• [Work request]:
Working through the lines below, return each one that holds "Hhill".

(Stored data)
====

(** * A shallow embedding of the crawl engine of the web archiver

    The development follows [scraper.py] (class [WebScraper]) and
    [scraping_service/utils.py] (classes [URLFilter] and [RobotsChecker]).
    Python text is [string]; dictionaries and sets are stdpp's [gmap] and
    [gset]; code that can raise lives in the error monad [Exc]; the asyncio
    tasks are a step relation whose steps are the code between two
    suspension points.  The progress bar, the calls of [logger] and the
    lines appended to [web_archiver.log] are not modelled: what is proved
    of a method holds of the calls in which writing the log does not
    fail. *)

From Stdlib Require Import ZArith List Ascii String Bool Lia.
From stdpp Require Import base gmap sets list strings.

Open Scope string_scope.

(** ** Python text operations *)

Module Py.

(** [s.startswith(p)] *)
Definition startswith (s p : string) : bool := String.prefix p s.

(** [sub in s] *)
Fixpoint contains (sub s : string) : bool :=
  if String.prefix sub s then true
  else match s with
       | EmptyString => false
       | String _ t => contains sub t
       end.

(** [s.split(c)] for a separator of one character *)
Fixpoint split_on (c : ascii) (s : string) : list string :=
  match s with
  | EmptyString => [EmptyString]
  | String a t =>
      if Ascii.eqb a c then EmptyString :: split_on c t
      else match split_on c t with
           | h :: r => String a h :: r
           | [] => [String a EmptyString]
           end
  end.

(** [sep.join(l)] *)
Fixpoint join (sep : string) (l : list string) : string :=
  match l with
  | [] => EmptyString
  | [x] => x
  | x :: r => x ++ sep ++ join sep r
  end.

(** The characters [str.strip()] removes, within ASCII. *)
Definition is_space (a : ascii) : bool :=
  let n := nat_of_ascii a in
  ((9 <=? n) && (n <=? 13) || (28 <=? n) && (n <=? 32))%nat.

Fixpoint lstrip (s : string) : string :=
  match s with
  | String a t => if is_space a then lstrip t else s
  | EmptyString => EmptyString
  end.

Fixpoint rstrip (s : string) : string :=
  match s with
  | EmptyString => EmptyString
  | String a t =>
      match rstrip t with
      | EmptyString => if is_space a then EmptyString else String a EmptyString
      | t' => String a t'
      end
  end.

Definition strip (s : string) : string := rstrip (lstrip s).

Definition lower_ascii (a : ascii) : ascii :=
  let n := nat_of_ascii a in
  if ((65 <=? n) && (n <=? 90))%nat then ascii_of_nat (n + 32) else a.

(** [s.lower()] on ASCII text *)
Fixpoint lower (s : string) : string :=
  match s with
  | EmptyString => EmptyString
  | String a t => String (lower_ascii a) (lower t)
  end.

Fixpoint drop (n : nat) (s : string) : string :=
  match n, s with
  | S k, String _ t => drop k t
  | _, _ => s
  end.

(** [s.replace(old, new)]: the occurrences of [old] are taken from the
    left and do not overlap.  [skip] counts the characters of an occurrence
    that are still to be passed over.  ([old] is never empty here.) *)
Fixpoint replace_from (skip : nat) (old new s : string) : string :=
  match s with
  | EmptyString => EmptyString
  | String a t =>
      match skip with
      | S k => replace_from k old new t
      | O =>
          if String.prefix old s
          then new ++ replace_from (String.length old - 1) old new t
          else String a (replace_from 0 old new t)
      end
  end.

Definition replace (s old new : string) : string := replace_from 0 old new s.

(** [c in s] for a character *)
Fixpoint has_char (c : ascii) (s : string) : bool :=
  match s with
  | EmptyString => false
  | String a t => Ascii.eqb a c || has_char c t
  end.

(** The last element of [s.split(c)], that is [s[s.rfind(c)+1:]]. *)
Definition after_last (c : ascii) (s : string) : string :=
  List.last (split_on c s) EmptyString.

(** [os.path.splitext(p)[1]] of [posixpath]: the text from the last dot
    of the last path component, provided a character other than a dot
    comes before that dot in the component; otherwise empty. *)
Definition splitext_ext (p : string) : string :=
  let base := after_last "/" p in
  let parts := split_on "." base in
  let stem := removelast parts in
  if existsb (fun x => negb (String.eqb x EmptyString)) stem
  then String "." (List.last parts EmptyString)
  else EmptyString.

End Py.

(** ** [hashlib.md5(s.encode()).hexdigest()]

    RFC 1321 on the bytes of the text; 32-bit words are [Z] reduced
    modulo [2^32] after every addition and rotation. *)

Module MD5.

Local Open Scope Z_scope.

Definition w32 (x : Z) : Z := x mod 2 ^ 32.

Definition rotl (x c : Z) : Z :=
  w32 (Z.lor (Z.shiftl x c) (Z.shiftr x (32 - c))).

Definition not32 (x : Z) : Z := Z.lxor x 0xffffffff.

====

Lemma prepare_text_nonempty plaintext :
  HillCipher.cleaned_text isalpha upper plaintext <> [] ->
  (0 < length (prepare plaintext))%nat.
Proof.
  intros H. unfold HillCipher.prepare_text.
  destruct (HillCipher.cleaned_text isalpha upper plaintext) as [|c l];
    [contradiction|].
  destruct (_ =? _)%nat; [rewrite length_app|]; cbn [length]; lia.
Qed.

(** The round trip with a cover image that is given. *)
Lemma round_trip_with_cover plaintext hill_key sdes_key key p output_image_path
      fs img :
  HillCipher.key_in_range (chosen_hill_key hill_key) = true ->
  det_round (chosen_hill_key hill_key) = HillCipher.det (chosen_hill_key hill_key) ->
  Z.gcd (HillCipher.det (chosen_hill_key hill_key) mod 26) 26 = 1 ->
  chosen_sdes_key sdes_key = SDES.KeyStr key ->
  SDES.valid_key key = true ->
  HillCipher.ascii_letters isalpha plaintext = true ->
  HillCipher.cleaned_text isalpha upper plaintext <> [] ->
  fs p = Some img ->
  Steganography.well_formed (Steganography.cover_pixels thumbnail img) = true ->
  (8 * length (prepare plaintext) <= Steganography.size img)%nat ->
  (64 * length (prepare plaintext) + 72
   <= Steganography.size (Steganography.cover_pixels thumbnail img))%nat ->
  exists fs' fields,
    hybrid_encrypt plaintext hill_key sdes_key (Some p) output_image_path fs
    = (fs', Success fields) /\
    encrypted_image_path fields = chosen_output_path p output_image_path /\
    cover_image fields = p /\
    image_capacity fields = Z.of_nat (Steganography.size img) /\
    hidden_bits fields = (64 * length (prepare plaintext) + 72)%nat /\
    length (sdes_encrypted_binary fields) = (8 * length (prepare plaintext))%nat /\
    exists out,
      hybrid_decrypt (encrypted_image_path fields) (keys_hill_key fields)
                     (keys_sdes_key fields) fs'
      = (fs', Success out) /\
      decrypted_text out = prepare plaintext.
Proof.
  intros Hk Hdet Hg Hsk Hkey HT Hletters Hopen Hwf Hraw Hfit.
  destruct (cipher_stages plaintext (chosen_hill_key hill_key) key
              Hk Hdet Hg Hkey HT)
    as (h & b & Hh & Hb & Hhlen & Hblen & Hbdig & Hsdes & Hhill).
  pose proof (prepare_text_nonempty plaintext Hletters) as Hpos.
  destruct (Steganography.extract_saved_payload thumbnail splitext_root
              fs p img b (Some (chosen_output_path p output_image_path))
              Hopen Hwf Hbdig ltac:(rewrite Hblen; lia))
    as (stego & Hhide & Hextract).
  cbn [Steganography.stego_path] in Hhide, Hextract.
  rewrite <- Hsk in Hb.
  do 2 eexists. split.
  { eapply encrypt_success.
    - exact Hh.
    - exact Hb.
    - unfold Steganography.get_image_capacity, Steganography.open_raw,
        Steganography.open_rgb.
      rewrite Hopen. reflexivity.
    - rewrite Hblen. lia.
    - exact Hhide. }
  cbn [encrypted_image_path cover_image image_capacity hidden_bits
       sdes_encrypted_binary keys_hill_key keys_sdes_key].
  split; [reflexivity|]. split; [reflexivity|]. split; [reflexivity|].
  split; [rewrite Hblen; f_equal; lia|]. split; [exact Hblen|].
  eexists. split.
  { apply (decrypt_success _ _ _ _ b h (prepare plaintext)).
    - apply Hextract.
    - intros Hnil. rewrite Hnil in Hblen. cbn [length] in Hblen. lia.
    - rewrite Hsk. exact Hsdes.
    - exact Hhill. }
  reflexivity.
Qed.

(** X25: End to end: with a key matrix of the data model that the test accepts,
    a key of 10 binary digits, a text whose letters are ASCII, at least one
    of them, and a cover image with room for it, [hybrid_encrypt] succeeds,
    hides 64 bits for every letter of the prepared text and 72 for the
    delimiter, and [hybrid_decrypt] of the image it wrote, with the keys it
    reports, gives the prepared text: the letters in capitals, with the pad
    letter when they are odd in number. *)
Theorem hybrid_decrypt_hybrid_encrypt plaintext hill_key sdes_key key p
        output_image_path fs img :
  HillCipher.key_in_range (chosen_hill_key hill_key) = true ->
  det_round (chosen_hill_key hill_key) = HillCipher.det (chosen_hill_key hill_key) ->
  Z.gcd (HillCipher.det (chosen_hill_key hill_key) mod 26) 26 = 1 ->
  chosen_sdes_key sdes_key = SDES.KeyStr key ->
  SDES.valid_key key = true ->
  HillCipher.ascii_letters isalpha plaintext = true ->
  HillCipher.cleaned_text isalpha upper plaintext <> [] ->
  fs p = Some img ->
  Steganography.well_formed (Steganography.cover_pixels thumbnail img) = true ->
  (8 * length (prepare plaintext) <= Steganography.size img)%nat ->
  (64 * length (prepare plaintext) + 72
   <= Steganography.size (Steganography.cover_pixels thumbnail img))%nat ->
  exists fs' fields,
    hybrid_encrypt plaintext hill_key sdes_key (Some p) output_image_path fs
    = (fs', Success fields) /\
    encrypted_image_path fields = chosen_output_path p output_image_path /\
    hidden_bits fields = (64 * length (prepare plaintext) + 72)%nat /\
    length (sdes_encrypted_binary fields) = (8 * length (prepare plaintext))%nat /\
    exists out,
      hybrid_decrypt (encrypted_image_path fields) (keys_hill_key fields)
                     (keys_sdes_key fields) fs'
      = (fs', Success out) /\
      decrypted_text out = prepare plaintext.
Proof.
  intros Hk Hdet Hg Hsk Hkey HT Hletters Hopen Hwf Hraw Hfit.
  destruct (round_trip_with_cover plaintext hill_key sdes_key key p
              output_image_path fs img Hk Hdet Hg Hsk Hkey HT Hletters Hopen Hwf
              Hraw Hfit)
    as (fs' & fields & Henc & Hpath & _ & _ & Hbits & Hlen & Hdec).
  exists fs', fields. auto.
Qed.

====

• [The completed task]:
    as (h & b & Hh & Hb & Hhlen & Hblen & Hbdig & Hsdes & Hhill).
    - exact Hhill. }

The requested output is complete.